▸ WHAT TO DO:
In the listing below, locate the line containing "(** I1 as an" and the line containing "unfold matches at 2.". Output both of them and every line between, exactly as written, and nothing more.

▸ AVAILABLE DATA:
=== Section Start ===

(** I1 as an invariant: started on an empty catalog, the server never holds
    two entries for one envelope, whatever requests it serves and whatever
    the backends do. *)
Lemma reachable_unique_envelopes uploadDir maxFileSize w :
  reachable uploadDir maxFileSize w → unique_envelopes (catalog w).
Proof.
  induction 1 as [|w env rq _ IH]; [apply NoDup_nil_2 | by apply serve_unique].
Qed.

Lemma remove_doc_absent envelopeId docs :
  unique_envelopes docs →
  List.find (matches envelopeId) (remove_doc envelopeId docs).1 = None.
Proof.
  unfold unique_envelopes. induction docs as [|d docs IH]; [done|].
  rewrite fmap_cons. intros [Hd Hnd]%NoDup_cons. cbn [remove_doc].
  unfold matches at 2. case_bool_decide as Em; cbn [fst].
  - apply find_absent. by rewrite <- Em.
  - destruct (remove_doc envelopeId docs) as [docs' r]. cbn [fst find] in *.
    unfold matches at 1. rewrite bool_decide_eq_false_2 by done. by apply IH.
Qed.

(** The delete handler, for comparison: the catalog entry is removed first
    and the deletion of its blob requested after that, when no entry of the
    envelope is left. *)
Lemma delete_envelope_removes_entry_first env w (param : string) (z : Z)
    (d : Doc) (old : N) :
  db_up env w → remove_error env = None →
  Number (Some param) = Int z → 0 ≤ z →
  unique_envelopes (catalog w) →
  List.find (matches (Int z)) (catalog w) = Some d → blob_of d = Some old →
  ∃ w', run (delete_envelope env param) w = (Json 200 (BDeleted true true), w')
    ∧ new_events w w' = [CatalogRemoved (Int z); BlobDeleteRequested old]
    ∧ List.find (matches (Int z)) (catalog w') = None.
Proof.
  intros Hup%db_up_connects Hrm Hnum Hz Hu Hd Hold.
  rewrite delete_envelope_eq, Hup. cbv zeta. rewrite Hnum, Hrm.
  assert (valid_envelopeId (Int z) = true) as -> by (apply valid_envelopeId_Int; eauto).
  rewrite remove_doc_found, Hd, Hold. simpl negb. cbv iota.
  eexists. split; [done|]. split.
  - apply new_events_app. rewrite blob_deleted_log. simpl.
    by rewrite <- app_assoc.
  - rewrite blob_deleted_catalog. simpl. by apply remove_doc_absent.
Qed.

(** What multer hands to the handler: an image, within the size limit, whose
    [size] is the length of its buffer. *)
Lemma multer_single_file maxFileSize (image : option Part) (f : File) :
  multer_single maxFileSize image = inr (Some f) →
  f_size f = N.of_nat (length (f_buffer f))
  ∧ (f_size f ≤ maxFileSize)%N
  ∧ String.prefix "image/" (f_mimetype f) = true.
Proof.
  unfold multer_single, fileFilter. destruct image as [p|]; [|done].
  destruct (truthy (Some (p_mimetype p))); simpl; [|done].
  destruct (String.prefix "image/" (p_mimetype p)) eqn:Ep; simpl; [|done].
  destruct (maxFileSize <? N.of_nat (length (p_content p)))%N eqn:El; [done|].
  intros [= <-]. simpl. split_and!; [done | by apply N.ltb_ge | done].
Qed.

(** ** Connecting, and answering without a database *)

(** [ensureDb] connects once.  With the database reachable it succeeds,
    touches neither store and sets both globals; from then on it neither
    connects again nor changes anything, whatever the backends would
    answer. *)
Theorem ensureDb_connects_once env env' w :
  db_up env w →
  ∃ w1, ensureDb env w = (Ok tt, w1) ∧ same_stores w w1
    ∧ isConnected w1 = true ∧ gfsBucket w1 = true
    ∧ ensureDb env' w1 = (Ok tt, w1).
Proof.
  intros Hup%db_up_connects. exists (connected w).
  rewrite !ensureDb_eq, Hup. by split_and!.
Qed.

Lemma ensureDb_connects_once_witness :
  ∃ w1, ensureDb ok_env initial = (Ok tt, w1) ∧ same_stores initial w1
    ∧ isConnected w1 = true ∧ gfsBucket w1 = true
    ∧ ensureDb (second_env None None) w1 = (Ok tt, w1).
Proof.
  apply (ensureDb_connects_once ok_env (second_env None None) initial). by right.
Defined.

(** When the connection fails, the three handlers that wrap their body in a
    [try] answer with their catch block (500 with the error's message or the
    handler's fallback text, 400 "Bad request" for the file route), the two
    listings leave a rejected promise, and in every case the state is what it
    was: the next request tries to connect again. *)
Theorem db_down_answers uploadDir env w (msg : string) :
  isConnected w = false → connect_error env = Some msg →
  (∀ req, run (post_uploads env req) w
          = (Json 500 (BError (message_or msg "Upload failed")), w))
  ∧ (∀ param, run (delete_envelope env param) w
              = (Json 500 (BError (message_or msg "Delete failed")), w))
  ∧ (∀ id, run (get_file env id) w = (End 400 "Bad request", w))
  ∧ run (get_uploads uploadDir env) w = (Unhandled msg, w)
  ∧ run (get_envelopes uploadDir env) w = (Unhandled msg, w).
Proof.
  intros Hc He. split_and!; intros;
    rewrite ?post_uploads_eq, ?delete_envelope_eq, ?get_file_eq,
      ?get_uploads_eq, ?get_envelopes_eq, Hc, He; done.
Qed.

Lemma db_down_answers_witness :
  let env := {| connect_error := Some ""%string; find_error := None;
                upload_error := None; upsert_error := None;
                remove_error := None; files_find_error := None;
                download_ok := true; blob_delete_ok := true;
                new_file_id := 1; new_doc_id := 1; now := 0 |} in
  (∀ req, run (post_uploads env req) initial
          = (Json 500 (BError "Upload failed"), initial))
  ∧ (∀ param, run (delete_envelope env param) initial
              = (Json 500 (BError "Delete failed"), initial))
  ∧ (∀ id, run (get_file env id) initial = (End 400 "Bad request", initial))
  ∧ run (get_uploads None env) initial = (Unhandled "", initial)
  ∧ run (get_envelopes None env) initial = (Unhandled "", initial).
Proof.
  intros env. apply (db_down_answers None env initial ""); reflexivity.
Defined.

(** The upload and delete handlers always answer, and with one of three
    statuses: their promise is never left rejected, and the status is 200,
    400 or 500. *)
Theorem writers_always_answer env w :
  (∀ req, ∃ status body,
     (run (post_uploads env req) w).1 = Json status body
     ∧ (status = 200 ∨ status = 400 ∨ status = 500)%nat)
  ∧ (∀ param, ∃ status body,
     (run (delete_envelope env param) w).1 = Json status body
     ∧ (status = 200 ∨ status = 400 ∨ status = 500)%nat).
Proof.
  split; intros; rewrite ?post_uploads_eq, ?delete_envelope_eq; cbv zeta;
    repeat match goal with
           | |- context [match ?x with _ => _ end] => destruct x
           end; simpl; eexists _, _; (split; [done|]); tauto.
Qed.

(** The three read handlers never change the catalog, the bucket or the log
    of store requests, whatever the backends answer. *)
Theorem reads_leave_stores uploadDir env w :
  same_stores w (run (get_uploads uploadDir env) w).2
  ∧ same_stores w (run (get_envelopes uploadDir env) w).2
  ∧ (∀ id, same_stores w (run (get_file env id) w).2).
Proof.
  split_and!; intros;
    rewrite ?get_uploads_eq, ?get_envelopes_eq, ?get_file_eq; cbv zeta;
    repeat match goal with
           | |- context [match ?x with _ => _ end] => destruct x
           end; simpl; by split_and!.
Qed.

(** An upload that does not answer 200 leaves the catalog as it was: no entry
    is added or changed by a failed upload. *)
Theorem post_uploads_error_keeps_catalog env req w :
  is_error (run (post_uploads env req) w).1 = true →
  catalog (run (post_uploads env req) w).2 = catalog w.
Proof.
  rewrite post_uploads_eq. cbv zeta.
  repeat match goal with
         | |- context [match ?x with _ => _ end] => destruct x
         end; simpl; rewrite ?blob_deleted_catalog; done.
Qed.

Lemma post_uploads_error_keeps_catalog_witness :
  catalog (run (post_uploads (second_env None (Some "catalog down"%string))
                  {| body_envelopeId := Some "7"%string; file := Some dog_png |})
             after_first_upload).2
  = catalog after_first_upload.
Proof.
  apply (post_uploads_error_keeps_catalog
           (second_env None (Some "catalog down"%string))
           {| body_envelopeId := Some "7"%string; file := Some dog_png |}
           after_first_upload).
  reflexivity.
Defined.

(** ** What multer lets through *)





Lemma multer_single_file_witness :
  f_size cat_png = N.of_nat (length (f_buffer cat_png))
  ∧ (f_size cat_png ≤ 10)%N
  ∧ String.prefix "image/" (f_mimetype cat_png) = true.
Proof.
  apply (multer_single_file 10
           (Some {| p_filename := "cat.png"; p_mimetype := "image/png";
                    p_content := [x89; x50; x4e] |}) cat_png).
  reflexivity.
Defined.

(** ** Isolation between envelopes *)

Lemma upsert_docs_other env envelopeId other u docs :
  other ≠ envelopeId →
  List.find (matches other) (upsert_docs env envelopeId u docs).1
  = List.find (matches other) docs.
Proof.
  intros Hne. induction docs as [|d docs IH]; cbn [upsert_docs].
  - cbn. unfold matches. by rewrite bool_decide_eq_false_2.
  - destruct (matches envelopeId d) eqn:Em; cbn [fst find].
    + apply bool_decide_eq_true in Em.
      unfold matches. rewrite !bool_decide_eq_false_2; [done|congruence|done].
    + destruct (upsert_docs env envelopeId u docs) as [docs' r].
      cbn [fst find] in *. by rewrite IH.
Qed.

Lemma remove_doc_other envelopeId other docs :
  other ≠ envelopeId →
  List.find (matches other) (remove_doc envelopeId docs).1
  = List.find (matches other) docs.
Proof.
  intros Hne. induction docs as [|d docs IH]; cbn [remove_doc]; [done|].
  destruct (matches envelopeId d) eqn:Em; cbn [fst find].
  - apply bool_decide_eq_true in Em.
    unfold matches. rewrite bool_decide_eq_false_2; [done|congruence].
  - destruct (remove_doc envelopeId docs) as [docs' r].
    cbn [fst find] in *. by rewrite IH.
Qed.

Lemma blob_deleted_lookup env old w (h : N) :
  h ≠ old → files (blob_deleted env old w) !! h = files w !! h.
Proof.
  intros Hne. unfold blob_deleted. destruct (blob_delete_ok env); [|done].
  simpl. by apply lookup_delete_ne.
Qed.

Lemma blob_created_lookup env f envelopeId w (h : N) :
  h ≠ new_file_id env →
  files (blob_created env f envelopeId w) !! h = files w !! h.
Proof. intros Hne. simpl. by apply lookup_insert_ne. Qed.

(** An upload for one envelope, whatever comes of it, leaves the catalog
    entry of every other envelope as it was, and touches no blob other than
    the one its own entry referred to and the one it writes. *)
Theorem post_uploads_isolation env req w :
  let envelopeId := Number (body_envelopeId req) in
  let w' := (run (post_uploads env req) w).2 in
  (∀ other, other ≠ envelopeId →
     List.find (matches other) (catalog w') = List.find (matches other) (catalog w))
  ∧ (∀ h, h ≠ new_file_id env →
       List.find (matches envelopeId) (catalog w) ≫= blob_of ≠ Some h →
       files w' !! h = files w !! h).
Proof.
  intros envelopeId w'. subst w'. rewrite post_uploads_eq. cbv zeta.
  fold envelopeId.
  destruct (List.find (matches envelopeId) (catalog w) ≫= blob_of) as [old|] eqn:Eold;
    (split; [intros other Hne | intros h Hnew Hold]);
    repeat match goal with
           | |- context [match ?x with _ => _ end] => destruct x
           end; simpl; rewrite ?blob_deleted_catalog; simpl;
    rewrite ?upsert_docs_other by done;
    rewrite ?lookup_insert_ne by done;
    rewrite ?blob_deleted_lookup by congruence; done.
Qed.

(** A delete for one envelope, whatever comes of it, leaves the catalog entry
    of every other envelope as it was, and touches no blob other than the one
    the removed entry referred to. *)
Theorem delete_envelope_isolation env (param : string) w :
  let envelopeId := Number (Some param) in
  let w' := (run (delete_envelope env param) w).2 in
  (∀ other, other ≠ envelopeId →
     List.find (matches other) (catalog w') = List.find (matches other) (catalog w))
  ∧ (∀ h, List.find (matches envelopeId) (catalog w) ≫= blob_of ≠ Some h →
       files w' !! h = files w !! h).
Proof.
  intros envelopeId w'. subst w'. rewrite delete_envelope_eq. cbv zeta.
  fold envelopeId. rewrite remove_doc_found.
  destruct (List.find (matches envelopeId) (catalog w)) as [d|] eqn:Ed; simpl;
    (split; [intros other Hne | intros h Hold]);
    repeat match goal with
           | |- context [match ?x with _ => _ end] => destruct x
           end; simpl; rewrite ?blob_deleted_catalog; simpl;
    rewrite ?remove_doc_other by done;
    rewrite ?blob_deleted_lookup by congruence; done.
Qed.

=== Section End ===
=== Section Start ===

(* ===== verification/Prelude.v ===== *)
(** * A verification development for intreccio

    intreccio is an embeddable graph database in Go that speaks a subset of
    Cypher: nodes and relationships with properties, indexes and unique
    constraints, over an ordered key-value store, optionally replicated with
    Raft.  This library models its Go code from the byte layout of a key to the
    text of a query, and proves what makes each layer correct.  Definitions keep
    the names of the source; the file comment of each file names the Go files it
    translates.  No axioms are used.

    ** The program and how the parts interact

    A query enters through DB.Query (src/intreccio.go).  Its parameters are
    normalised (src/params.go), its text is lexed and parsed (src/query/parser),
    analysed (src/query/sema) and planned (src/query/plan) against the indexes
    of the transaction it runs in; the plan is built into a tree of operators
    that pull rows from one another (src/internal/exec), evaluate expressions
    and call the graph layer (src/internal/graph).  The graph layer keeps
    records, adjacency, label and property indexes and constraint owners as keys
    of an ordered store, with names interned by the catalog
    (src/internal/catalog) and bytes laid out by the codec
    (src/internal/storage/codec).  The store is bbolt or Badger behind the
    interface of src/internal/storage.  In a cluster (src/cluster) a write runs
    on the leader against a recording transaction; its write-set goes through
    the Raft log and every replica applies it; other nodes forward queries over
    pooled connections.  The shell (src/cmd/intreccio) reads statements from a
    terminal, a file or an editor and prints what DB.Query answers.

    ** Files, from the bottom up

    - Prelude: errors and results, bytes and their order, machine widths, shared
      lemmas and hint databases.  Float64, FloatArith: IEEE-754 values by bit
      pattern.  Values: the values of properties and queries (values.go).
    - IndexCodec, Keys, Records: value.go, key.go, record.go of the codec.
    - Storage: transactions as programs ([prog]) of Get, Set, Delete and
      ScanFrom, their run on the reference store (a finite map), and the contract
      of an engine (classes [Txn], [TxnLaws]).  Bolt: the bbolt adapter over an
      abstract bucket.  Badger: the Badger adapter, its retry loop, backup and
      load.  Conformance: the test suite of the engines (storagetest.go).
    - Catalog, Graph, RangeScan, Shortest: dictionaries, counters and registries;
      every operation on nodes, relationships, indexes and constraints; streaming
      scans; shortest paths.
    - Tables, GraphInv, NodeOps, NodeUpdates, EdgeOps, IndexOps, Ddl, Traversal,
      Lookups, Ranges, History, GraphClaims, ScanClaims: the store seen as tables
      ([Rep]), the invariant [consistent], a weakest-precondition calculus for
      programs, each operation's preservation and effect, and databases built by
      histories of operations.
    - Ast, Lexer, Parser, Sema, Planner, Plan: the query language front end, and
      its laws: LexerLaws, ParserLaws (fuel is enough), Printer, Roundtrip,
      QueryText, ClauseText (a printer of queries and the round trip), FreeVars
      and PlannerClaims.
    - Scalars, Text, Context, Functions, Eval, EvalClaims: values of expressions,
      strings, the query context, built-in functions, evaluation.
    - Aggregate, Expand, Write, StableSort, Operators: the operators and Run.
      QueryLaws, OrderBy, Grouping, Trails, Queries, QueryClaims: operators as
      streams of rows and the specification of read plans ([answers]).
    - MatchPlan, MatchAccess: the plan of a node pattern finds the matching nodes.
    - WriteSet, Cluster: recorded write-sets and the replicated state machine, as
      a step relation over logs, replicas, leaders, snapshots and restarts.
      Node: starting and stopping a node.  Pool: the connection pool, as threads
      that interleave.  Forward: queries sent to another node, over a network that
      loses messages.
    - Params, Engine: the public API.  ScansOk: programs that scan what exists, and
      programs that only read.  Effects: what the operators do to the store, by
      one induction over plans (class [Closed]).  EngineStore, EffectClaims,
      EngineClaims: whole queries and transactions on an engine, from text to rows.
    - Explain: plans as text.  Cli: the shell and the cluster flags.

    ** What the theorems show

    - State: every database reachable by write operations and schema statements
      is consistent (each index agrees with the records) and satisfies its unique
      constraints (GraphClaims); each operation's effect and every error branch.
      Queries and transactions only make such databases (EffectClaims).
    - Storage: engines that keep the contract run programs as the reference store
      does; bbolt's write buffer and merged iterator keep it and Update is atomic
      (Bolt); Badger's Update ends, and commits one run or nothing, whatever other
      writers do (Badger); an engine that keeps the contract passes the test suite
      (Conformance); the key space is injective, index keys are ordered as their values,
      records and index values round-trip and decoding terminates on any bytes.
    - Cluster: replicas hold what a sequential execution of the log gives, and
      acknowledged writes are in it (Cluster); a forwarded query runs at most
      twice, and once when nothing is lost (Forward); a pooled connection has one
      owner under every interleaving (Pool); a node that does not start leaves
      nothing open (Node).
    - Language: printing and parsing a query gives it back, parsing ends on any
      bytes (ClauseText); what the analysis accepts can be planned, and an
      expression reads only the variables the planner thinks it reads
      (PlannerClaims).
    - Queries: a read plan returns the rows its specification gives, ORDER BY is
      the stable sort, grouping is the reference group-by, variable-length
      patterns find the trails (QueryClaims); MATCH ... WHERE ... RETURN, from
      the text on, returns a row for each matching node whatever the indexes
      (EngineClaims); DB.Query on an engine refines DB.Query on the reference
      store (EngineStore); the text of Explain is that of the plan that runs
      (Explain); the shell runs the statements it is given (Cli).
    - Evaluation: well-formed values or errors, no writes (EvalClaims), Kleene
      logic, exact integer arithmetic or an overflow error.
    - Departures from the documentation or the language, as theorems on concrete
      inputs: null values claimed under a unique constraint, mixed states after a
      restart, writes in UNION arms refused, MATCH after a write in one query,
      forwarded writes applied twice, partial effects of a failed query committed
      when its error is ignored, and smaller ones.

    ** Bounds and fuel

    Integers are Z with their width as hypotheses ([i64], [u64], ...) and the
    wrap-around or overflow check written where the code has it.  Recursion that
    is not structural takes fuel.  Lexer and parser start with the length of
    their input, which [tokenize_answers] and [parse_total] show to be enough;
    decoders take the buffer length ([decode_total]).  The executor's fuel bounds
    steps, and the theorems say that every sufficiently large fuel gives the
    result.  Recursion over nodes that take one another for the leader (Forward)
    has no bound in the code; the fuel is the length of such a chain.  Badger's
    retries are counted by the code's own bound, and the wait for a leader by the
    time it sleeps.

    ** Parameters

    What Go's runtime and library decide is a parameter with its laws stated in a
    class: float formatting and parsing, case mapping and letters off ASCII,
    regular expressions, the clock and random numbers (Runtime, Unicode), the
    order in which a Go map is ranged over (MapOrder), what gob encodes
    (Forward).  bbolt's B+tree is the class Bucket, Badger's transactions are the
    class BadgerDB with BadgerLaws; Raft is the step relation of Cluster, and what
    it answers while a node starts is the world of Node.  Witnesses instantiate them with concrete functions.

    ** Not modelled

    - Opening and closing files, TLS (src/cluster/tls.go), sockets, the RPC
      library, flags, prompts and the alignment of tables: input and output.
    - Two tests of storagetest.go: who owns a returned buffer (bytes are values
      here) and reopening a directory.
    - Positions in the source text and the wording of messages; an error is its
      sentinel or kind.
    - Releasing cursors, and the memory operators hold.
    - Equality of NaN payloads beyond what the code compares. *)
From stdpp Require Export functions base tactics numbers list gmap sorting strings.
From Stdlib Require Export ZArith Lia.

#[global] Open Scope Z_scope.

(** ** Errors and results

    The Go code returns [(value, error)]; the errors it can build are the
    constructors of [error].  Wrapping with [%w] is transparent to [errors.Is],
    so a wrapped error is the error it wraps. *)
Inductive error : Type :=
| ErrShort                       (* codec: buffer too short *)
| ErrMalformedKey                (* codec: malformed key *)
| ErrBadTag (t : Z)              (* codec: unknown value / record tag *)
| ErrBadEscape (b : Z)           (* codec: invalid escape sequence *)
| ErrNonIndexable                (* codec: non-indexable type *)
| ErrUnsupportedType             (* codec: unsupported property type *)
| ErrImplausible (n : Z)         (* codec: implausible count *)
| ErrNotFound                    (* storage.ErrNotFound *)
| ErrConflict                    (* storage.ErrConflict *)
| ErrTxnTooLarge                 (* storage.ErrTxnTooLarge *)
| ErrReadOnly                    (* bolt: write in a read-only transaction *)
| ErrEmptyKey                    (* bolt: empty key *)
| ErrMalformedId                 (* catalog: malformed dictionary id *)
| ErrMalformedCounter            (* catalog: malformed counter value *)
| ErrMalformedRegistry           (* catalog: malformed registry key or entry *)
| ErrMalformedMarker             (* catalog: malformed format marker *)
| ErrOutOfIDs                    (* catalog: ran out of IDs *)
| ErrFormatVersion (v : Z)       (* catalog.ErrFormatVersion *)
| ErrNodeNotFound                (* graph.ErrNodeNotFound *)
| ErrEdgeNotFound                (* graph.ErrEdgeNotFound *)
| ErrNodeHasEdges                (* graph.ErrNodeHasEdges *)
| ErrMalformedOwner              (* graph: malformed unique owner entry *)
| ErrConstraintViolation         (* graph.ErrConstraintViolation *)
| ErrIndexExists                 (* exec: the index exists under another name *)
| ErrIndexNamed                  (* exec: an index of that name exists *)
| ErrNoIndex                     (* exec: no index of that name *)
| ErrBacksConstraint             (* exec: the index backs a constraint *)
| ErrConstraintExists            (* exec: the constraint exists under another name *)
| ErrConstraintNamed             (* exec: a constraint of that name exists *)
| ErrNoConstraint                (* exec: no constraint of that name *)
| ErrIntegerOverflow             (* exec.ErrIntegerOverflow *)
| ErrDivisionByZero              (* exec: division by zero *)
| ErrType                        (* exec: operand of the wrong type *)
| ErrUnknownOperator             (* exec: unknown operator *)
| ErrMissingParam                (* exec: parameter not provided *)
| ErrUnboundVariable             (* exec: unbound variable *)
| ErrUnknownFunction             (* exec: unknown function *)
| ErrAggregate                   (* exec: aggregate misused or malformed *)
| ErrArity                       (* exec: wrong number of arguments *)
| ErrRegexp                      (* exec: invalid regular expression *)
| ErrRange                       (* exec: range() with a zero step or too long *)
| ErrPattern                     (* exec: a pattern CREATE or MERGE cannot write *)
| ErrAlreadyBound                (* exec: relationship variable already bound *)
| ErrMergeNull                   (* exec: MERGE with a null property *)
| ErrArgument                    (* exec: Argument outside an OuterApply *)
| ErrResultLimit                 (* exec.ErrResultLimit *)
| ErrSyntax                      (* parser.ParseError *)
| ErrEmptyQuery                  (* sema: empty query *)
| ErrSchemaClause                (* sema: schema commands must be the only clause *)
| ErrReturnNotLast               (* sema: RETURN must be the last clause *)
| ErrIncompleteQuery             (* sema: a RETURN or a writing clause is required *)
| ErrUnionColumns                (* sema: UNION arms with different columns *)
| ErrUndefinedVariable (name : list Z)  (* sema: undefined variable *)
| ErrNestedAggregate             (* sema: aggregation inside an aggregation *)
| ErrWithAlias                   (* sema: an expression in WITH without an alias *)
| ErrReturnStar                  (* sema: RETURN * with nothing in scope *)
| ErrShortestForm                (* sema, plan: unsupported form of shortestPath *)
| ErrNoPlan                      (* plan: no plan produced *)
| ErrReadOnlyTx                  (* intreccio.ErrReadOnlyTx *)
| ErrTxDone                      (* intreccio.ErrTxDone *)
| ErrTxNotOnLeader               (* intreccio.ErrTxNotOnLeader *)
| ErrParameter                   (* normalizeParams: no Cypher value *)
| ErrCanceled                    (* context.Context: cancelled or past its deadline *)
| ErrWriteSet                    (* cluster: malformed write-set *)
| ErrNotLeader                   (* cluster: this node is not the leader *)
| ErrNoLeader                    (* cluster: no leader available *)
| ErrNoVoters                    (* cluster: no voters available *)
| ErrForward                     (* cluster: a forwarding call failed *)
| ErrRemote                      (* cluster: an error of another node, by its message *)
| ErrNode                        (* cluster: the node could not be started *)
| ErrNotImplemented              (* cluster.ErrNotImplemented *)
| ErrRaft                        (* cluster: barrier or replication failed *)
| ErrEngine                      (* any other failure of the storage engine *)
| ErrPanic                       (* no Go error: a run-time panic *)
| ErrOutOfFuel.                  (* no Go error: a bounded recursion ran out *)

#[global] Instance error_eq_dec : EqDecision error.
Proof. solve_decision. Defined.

=== Section End ===

▸ WRITTEN SOLUTION:
(** I1 as an invariant: started on an empty catalog, the server never holds
    two entries for one envelope, whatever requests it serves and whatever
    the backends do. *)
Lemma reachable_unique_envelopes uploadDir maxFileSize w :
  reachable uploadDir maxFileSize w → unique_envelopes (catalog w).
Proof.
  induction 1 as [|w env rq _ IH]; [apply NoDup_nil_2 | by apply serve_unique].
Qed.

Lemma remove_doc_absent envelopeId docs :
  unique_envelopes docs →
  List.find (matches envelopeId) (remove_doc envelopeId docs).1 = None.
Proof.
  unfold unique_envelopes. induction docs as [|d docs IH]; [done|].
  rewrite fmap_cons. intros [Hd Hnd]%NoDup_cons. cbn [remove_doc].
  unfold matches at 2. case_bool_decide as Em; cbn [fst].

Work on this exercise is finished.